A New Age of Boston Coffee
- Details
- Published on Wednesday, 18 January 2012 10:41
- Written by Thomas Dean
“Barista” to most, means the employee behind the counter who takes the orders and pulls a lever, but Schyndel’s coffee shop and roaster company, Barismo, indicates a art form in which the process, from plant to cup, is meticulously monitored.
Schyndel started his venture into the auteur coffee world when he joined a club in which friends would gather at a member’s house who had a Synesso espresso machine, and try different roasters.
Schyndel worked at Simon’s, a shop that served espresso and rotated roasters, a novelty for Cambridge at the time. He became cynical towards the world of roasters, because they were more concerned with pushing their product than focusing on how it was served. “A lot of people come off as used car salesmen,” he says. It didn’t take his business degree to figure out that the only way up, was out on his own, and if roasters refused to get down to the nitty gritty, he figured it was time to take matters into his own hands.

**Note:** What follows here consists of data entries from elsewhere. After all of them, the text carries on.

Lemma apply_request_ok w ctx step x :
  circuit_inv w → x_exec_signals w !! ctx_xtx_id ctx = None →
  finalized_xtx w !! ctx_xtx_id ctx = None →
  ctx_full_side_effects ctx = [step] → fresh_step step →
  xtx_status (ctx_xtx ctx) = (if is_empty step then Reserved else PendingBidding) →
  ctx_xtx ctx = x →
  step_at (ctx_xtx_id ctx) w (apply_request ctx w) ∧ ctx_loaded ctx (apply_request ctx w).
Proof.
  intros Hinv Hx Hfin Hs Hf Hst <-. split.
  - eapply create_ok; try done; cbn; auto with t3rn.
    + rewrite lookup_insert_eq. by eexists.
    + exists step. split; [done|]. rewrite Hst. destruct step as [|f step]; [done|].
      split; [done|]. by apply fresh_no_bid.
    + rewrite Hst. by destruct (is_empty step).
    + rewrite Hst. destruct (is_empty step); constructor.
  - unfold ctx_loaded. cbn. by rewrite !lookup_insert_eq.
Qed.

Lemma apply_requested {E} ctx n :
  n = Reserved ∨ n = PendingBidding →
  apply (A:=A) (X:=X) (E:=E) ctx (Requested, n) = (modify (apply_request ctx) ;; mret true).
Proof. by intros [-> | ->]. Qed.

Lemma ctx_fresh_core ctx w w' : same_core w w' → ctx_fresh ctx w → ctx_fresh ctx w'.
Proof. unfold ctx_fresh. by intros (-> & _ & _ & _ & ->). Qed.

Lemma compile_fresh_wp ctx pre post w :
  circuit_inv w → ctx_fresh ctx w → pre_plain pre → post_ok post →
  wp (compile ctx pre post)
    (λ r w', step_at (ctx_xtx_id ctx) w w' ∧ ctx_xtx_id r.1 = ctx_xtx_id ctx ∧ ctx_loaded r.1 w')
    (λ _ w', same_core w w') w.
Proof.
  intros Hinv Hl Hpre Hpost. pose proof Hl as (_ & _ & Hst & step & Hs & Hf).
  unfold compile. rewrite (read_current_step_single _ _ Hs). apply wp_bind, wp_ret, wp_bind.
  eapply wp_mono; [apply Hpre| |done]. intros [r cur] w1 [Hc1 Hr]. cbn [fst snd] in *.
  apply wp_bind. eapply wp_mono; [by eapply run_precompile_plain|
    |intros ?? ?; by eapply same_core_trans].
  intros ? w2 (Hc2 & ->). cbn [fst snd]. pose proof (same_core_trans _ _ _ Hc1 Hc2) as Hc12.
  apply wp_bind. eapply wp_mono; [apply update_status_wp| |by intros ?? ->].
  intros ? w3 (-> & n & steps & -> & Hcheck). cbn [fst snd].
  rewrite Hst, Hs, determine_fresh in Hcheck by done.
  assert (n = if is_empty step then Reserved else PendingBidding) as Hn
    by (by destruct (is_empty step); cbn in Hcheck; simplify_eq).
  apply wp_bind. eapply wp_mono; [by eapply Hpost|
    |intros ?? ?; by eapply same_core_trans].
  intros [] w3 [Hc3 _]. pose proof (same_core_trans _ _ _ Hc12 Hc3) as Hc.
  pose proof (ctx_fresh_core _ _ _ Hc Hl) as (Hx & Hfin & _).
  apply (same_core_inv _ _ Hc) in Hinv as Hinv3.
  edestruct (apply_request_ok w3 (set_ctx_xtx (set_status_steps n steps (ctx_xtx ctx)) ctx) step)
    as [Hok Hld]; [done..|].
  apply wp_bind. rewrite Hst, apply_requested by (rewrite Hn; destruct (is_empty step); auto).
  apply wp_bind, wp_modify, wp_ret, wp_ret.
  split; [by eapply same_core_step_at_trans|]. split; [done|]. apply Hld.
Qed.
End Compile.
(* ===== verification/AbiRemote.v ===== *)
(** * Remote orders read from Ethereum logs

    [Vacuum] reads an order from the receipt of a log with
    [recode_bytes_with_descriptor] and the decoder of [evm_ingress_logs.rs].  Here
    the recoding is the one of [AbiRecode], and the order is the one that was
    logged. *)

From S2P Require Import Prelude Types AccountManager World SquareUp Bids Validate Machine.
From S2P Require Import Circuit Orders Queues Calls StandardAbi Vacuum VacuumFacts Abi AbiFill.
From S2P Require Import AbiRecode AbiParse AbiProps.

(** ** Words *)

Lemma le_bytes_split n m z : le_bytes (n + m) z = le_bytes n z ++ le_bytes m (z / 256 ^ Z.of_nat n).
Proof.
  revert z. induction n as [|n IH]; intros z.
  - simpl. by rewrite Z.div_1_r.
  - change (le_bytes (S n + m) z) with (z mod 256 :: le_bytes (n + m) (z / 256)).
    cbn [le_bytes app]. f_equal. rewrite IH. do 2 f_equal.
    rewrite Nat2Z.inj_succ, Z.pow_succ_r by lia. by rewrite Z.div_div by lia.
Qed.

(** The last [m] bytes of a word. *)
Lemma drop_be_bytes n m z : drop n (be_bytes (m + n) z) = be_bytes m z.
Proof.
  unfold be_bytes. rewrite le_bytes_split, reverse_app.
  rewrite drop_app_ge by (by rewrite length_reverse, length_le_bytes).
  by rewrite length_reverse, length_le_bytes, Nat.sub_diag.
Qed.

Lemma be_bytes_hash z : hash_bytes (be_bytes 32 z).
Proof. split; [apply length_be_bytes|apply be_bytes_is_byte]. Qed.

(** Four bytes, then zeros. *)
Definition left_word (l : list Z) : list Z := l ++ replicate 28 0.

Lemma left_word_hash l : length l = 4%nat → Forall is_byte l → hash_bytes (left_word l).
Proof.
  intros Hl Hb. split; [unfold left_word; by rewrite length_app, Hl|].
  apply Forall_app. split; [done|]. by repeat constructor.
Qed.

(** ** Instant commits (evm_ingress_logs.rs) *)

Definition instant_order_commit_abi_descriptor : string :=
  "OrderCommitted:Log(sfxId+:H256,to+:Account20,amount:Value256,empty32Bytes:H256,signatureLength:Value32,signaturePart1:H256,signaturePart2:H256,signaturePart3:H256)".

Record RemoteEVMInstantOrderCommitLog := mkInstantCommitLog {
  instant_sfx_id : Hash;
  instant_to : Z;
  instant_amount : Z;
  instant_signature : list Z;
}.

(** The length word must be 65 ([assert_eq!]): the signature is two words and
    the first byte of a third. *)
Definition decode_instant_commit_log : Reader RemoteEVMInstantOrderCommitLog :=
  _ ← Orders.read_bytes 1;
  sfx_id ← read_word 32;
  to ← read_word 20;
  amount ← read_uint 32;
  _ ← Orders.read_bytes 32;
  signature_length ← read_uint 4;
  signature_part_1 ← Orders.read_bytes 32;
  signature_part_2 ← Orders.read_bytes 32;
  signature_part_3 ← Orders.read_bytes 32;
  if signature_length =? 65 then
    mret (mkInstantCommitLog sfx_id to amount
            (signature_part_1 ++ signature_part_2 ++ take 1 signature_part_3))
  else panic.

(** The word of the amount, six words before the end, replaces the last one. *)
Definition trim_signature (event_bytes : list Z) : Fill (list Z) :=
  let n := length event_bytes in
  if (192 <? n)%nat then
    let amount_bytes := take 32 (drop (n - 192) event_bytes) in
    mret (take (n - 32) event_bytes ++ amount_bytes)
  else panic.

Lemma trim_signature_moves_amount pre amount signature last_word :
  pre ≠ [] → is_hash amount → length signature = 128%nat → is_hash last_word →
  trim_signature (pre ++ amount ++ signature ++ last_word) tt
  = Ok (pre ++ amount ++ signature ++ amount) tt.
Proof.
  intros Hpre Ha Hs Hl. unfold trim_signature. rewrite !length_app, Ha, Hs, Hl.
  rewrite (proj2 (Nat.ltb_lt _ _)) by (destruct pre; [done|simpl; lia]).
  replace (length pre + (32 + (128 + 32)) - 192)%nat with (length pre) by lia.
  rewrite drop_app_length, (take_app_length' amount) by done.
  rewrite !app_assoc, (take_app_length' ((pre ++ amount) ++ signature)).
  - by rewrite <-!app_assoc.
  - rewrite !length_app, Ha, Hs. lia.
Qed.

(** ** Orders *)

Section Remote.
Context `{RlpLib, !RlpLaws}.

(** The fields of the log of an order, with what they are filled with. *)
Definition order_fields (o : RemoteEVMOrderLog) : list WordField :=
  let word a w := (a, w, default (FBytes None []) (word_filled a w)) in
  [word (AH256 (named "sfxId+")) (be_bytes 32 (log_sfx_id o));
   word (AValue32 (named "nonce+")) (be_bytes 32 (log_nonce o));
   word (AAccount20 (named "sender+")) (be_bytes 32 (log_sender o));
   word (ABytes4 (named "destination")) (left_word (log_destination o));
   word (ABytes4 (named "asset")) (left_word (le_bytes 4 (log_asset o)));
   word (AAccount32 (named "targetAccount")) (be_bytes 32 (log_target_account o));
   word (AValue256 (named "amount")) (be_bytes 32 (log_amount o));
   word (AAccount20 (named "rewardAsset")) (be_bytes 32 (log_reward_asset o));
   word (AValue256 (named "insurance")) (be_bytes 32 (log_insurance o));
   word (AValue256 (named "maxReward")) (be_bytes 32 (log_max_reward o))].

(** The log: three topics after the first, seven words at the end of the data. *)
Definition order_topics (o : RemoteEVMOrderLog) : list (list Z) :=
  [be_bytes 32 (log_sfx_id o); be_bytes 32 (log_nonce o); be_bytes 32 (log_sender o)].
Definition order_words (o : RemoteEVMOrderLog) : list (list Z) :=
  [left_word (log_destination o); left_word (le_bytes 4 (log_asset o));
   be_bytes 32 (log_target_account o); be_bytes 32 (log_amount o);
   be_bytes 32 (log_reward_asset o); be_bytes 32 (log_insurance o);
   be_bytes 32 (log_max_reward o)].
Definition order_eth_log (address topic0 pd : list Z) (o : RemoteEVMOrderLog) : Eth2IngressEventLog :=
  mkEthLog address (topic0 :: order_topics o) (pd ++ concat (order_words o)).

Lemma order_descriptor_parsed o :
  abi_try_from (bytes_of remote_order_abi_descriptor)
  = ROk (ALog (named "RemoteOrderIndexed") (map word_abi (order_fields o))).
Proof. vm_compute. reflexivity. Qed.

Lemma order_fields_words o :
  topic_words (order_fields o) = concat (order_topics o) ∧
  data_words (order_fields o) = concat (order_words o).
Proof. split; reflexivity. Qed.

Lemma is_word_mono n m z : (n ≤ m)%nat → is_word n z → is_word m z.
Proof.
  unfold is_word. intros Hn [? Hz]. split; [done|]. eapply Z.lt_le_trans; [exact Hz|].
  apply Z.pow_le_mono_r; lia.
Qed.

Lemma order_fields_ok o :
  order_log_ok o → Forall is_byte (log_destination o) → Forall word_ok (order_fields o).
Proof.
  intros (_ & Hn & _ & Hd & _) Hdb.
  assert (∀ a w, hash_bytes w → is_Some (word_filled a w) →
    word_ok (a, w, default (FBytes None []) (word_filled a w))) as Hok.
  { intros a w [Hw Hb] [f Hf]. rewrite Hf. by split_and!. }
  pose proof (left_word_hash (le_bytes 4 (log_asset o)) (length_le_bytes _ _) (le_bytes_is_byte _ _)).
  pose proof (left_word_hash _ Hd Hdb).
  unfold order_fields. repeat (apply Forall_cons; split; [apply Hok; [first [apply be_bytes_hash|done]|]|]);
    try apply Forall_nil_2; try (by eexists).
  cbn [word_filled]. rewrite word_be_bytes by (apply (is_word_mono 4); [lia|done]).
  unfold is_word in Hn. rewrite (proj2 (Z.leb_le _ _)) by (unfold u32_max; simpl in Hn; lia). by eexists.
Qed.

(** The recoded fields are the SCALE encoding of the order. *)
Lemma order_fields_scale o :
  order_log_ok o → flat_map word_scale (order_fields o) = order_log_encode o.
Proof.
  intros (Hid & Hn & Hs & Hd & Has & Hta & Ham & Hra & Hin & Hmr).
  unfold order_fields, order_log_encode, word_scale, word_of, word_abi. cbn [flat_map fst snd].
  rewrite !word_be_bytes by first [done|apply (is_word_mono 4); [lia|done]].
  assert (∀ z, drop 12 (be_bytes 32 z) = be_bytes 20 z) as Haddr by apply (drop_be_bytes 12 20).
  assert (∀ l, length l = 4%nat → take 4 (left_word l) = l) as Hleft
    by (intros l Hl; unfold left_word; by rewrite take_app_le, take_ge by lia).
  rewrite !Haddr, !Hleft by first [done|apply length_le_bytes]. by rewrite app_nil_r.
Qed.

(** The bytes of a log with an order, recoded with the descriptor of orders. *)
Lemma order_log_recoded o address topic0 pd :
  order_log_ok o → Forall is_byte (log_destination o) → eth_log_ok (order_eth_log address topic0 pd o) →
  AbiRecode.recode_bytes_with_descriptor (encode_eth_log (order_eth_log address topic0 pd o))
    (bytes_of remote_order_abi_descriptor) Rlp Scale tt
  = Ok (0 :: order_log_encode o) tt.
Proof.
  intros Ho Hdb Hlog. destruct (order_fields_words o) as [Ht Hd].
  rewrite (evm_log_recoded _ (named "RemoteOrderIndexed") (order_fields o) _ pd).
  - by rewrite order_fields_scale.
  - apply order_descriptor_parsed.
  - by apply order_fields_ok.
  - done.
  - by rewrite Ht.
  - by rewrite Hd.
Qed.

(** ** Commit logs *)

(** A hash or an address of a log that is recoded has 32 or 20 bytes. *)
Lemma topic_hash_scale n input f k out :
  decode_topics_as_rlp (AH256 n) input tt = Ok (f, k) tt →
  recode_as Rlp Scale false f tt = Ok out tt → length out = 32%nat.
Proof.
  intros Hd Hr. cbn [decode_topics_as_rlp] in Hd. apply bind_Ok_inv in Hd as (? & [] & _ & Hd).
  unfold mret, M_ret in Hd. simplify_eq. cbn [recode_as] in Hr. unfold recode_hash, scale_fixed in Hr.
  destruct (Nat.leb_spec 32 (length (drop (length input - MINIMUM_INPUT_LENGTH) input))); [|done].
  unfold mret, M_ret in Hr. simplify_eq. rewrite length_take. lia.
Qed.

Lemma topic_address_scale n input f k out :
  decode_topics_as_rlp (AAccount20 n) input tt = Ok (f, k) tt →
  recode_as Rlp Scale false f tt = Ok out tt → length out = 20%nat.
Proof.
  intros Hd Hr. cbn [decode_topics_as_rlp] in Hd. apply bind_Ok_inv in Hd as (? & [] & _ & Hd).
  unfold mret, M_ret in Hd. simplify_eq. cbn [recode_as] in Hr. unfold recode_account20, ensure in Hr.
  case_match eqn:Hlen; [|done]. apply Nat.eqb_eq in Hlen. unfold mbind, M_bind, mret, M_ret in Hr.
  by simplify_eq.
Qed.

(** Two fields among the topics. *)
Lemma two_topics_filled a b flat_topics flat_data n fs total :
  (∀ f, abi_get_name f = abi_get_name a ∨ abi_get_name f = abi_get_name b →
     bool_decide (last (default [43] (abi_get_name f)) = Some 43) = true) →
  log_fields_rev [b; a] flat_topics flat_data n tt = Ok (fs, total) tt →
  ∃ fa fb ka kb ia ib, fs = [fb; fa] ∧ decode_topics_as_rlp a ia tt = Ok (fa, ka) tt ∧
    decode_topics_as_rlp b ib tt = Ok (fb, kb) tt.
Proof.
  intros Hplus Hf. cbn [log_fields_rev] in Hf. rewrite !Hplus in Hf by auto.
  apply bind_Ok_inv in Hf as ([fb kb] & [] & Hb & Hf).
  apply bind_Ok_inv in Hf as ([rest k] & [] & Hrest & [= <- <-]).
  apply bind_Ok_inv in Hrest as ([fa ka] & [] & Ha & [= <- <-]).
  by eexists fa, fb, ka, kb, _, _.
Qed.

Lemma commit_descriptor_parsed :
  abi_try_from (bytes_of remote_transfer_commit_applied_abi_descriptor)
  = ROk (ALog (named "TransferCommitApplied") [AH256 (named "sfxId+"); AAccount20 (named "executor+")]).
Proof. vm_compute. reflexivity. Qed.

(** A log of a hash and an address is recoded to a prefix byte, the hash and the
    address. *)
Lemma hash_address_log_length name n1 n2 bytes filled out :
  (∀ f, abi_get_name f = n1 ∨ abi_get_name f = n2 →
     bool_decide (last (default [43] (abi_get_name f)) = Some 43) = true) →
  try_fill_abi (ALog name [AH256 n1; AAccount20 n2]) bytes Rlp tt = Ok filled tt →
  recode_as Rlp Scale false filled tt = Ok out tt → length out = 53%nat.
Proof.
  intros Hplus Hf Hr. unfold try_fill_abi in Hf. apply bind_Ok_inv in Hf as ([f k] & [] & Hf & [= <-]).
  change (event_to_filled_rlp bytes name [AH256 n1; AAccount20 n2] tt = Ok (f, k) tt) in Hf.
  apply bind_Ok_inv in Hf as (log & [] & _ & Hf).
  apply bind_Ok_inv in Hf as ([fs total] & [] & Hf & [= <- <-]).
  apply two_topics_filled in Hf as (fa & fb & ka & kb & ia & ib & -> & Ha & Hb); [|exact Hplus].
  change (reverse [fb; fa]) with [fa; fb] in Hr. cbn [recode_as] in Hr.
  apply bind_Ok_inv in Hr as (enc & [] & Henc & [= <-]).
  apply bind_Ok_inv in Henc as (d1 & [] & H1 & Henc).
  apply bind_Ok_inv in Henc as (rest & [] & Hrest & [= <-]).
  apply bind_Ok_inv in Hrest as (d2 & [] & H2 & [= <-]).
  apply (topic_hash_scale _ _ _ _ _ Ha) in H1. apply (topic_address_scale _ _ _ _ _ Hb) in H2.
  simpl length. rewrite app_nil_r, length_app. lia.
Qed.

Lemma commit_log_recoded_length bytes out :
  AbiRecode.recode_bytes_with_descriptor bytes
    (bytes_of remote_transfer_commit_applied_abi_descriptor) Rlp Scale tt = Ok out tt →
  length out = 53%nat.
Proof.
  unfold AbiRecode.recode_bytes_with_descriptor. rewrite commit_descriptor_parsed. intros Hr.
  apply bind_Ok_inv in Hr as (abi & [] & [= <-] & Hr).
  apply bind_Ok_inv in Hr as (filled & [] & Hf & Hr).
  refine (hash_address_log_length _ _ _ _ _ _ _ Hf Hr). by intros g [->| ->].
Qed.

Context {A X : Type} `{Hashing, AccountManager A, !CircuitConfig A X, !VacuumConfig A X}.

(** The recoding the pallet uses is that of [AbiRecode]. *)
Definition recodes_with_abi : Prop :=
  ∀ bytes descriptor recoded,
    Vacuum.recode_bytes_with_descriptor bytes descriptor Rlp Scale = ROk recoded ↔
    AbiRecode.recode_bytes_with_descriptor bytes (bytes_of descriptor) Rlp Scale tt = Ok recoded tt.


(** No fault proof is ever accepted. *)
Theorem fault_proofs_refused v origin p :
  recodes_with_abi → ¬ ∃ r v', evm_submit_fault_proof origin p v = Ok r v'.
Proof.
  intros Hrec. apply fault_proof_never_accepted. intros bytes out Hout.
  by apply (commit_log_recoded_length bytes), Hrec.
Qed.

End Remote.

It takes work to find Barismo. The undistinguishable Mass. Ave. locale in Arlington is only noticeable upon second glance. Inside, no yuppies sit and talk politics, for there are no tables, no soon-to-benever novelists type on MacBooks, there is no WiFi. There is a bar for ordering, pouring and serving, and in the back a set of rotating machinery mixes and roasts Barismo’s beans, that are sold in bags in a small alcove off to the side. “Everything is about transparency,” Schyndel says as he sights the Scandanavian approach to coffee he adopted. Each bag of Barismo tells how the coffee was stored, processed, the harvest and varietals—the particular coffee plant under the genus of arabica.
Schyndel keeps the espresso blends simple, this lets him help customers verbally dissect their espresso so he can cater to their taste, similar to a wine consultant. Schyndel has a full-time green buyer, who visits coffee farms and selects the choicest beans for Barismo to roast. The baristas who serve the coffee, help put the “ismo” flare in the shop’s name (think of macho as opposed machismo). Each coffee is poured individually with a precise grind, particular flow of water, monitored temperature and pattern of pouring.
Everyone who serves Barismo coffee is trained by Schyndel. Schyndel is optimistic about Cambridge’s coffee scene, especially with vendors like Voltage and Hi-Rise as other serious players.
Three years ago, he recalls the atmosphere as cutthroat between the shops, but now there is more of a competitive camaraderie. Boston in his eyes still hasn’t caught on, a city generations behind, full establishments that are nothing more than “anti-Starbucks, Starbucks” with not enough patience for the particulars.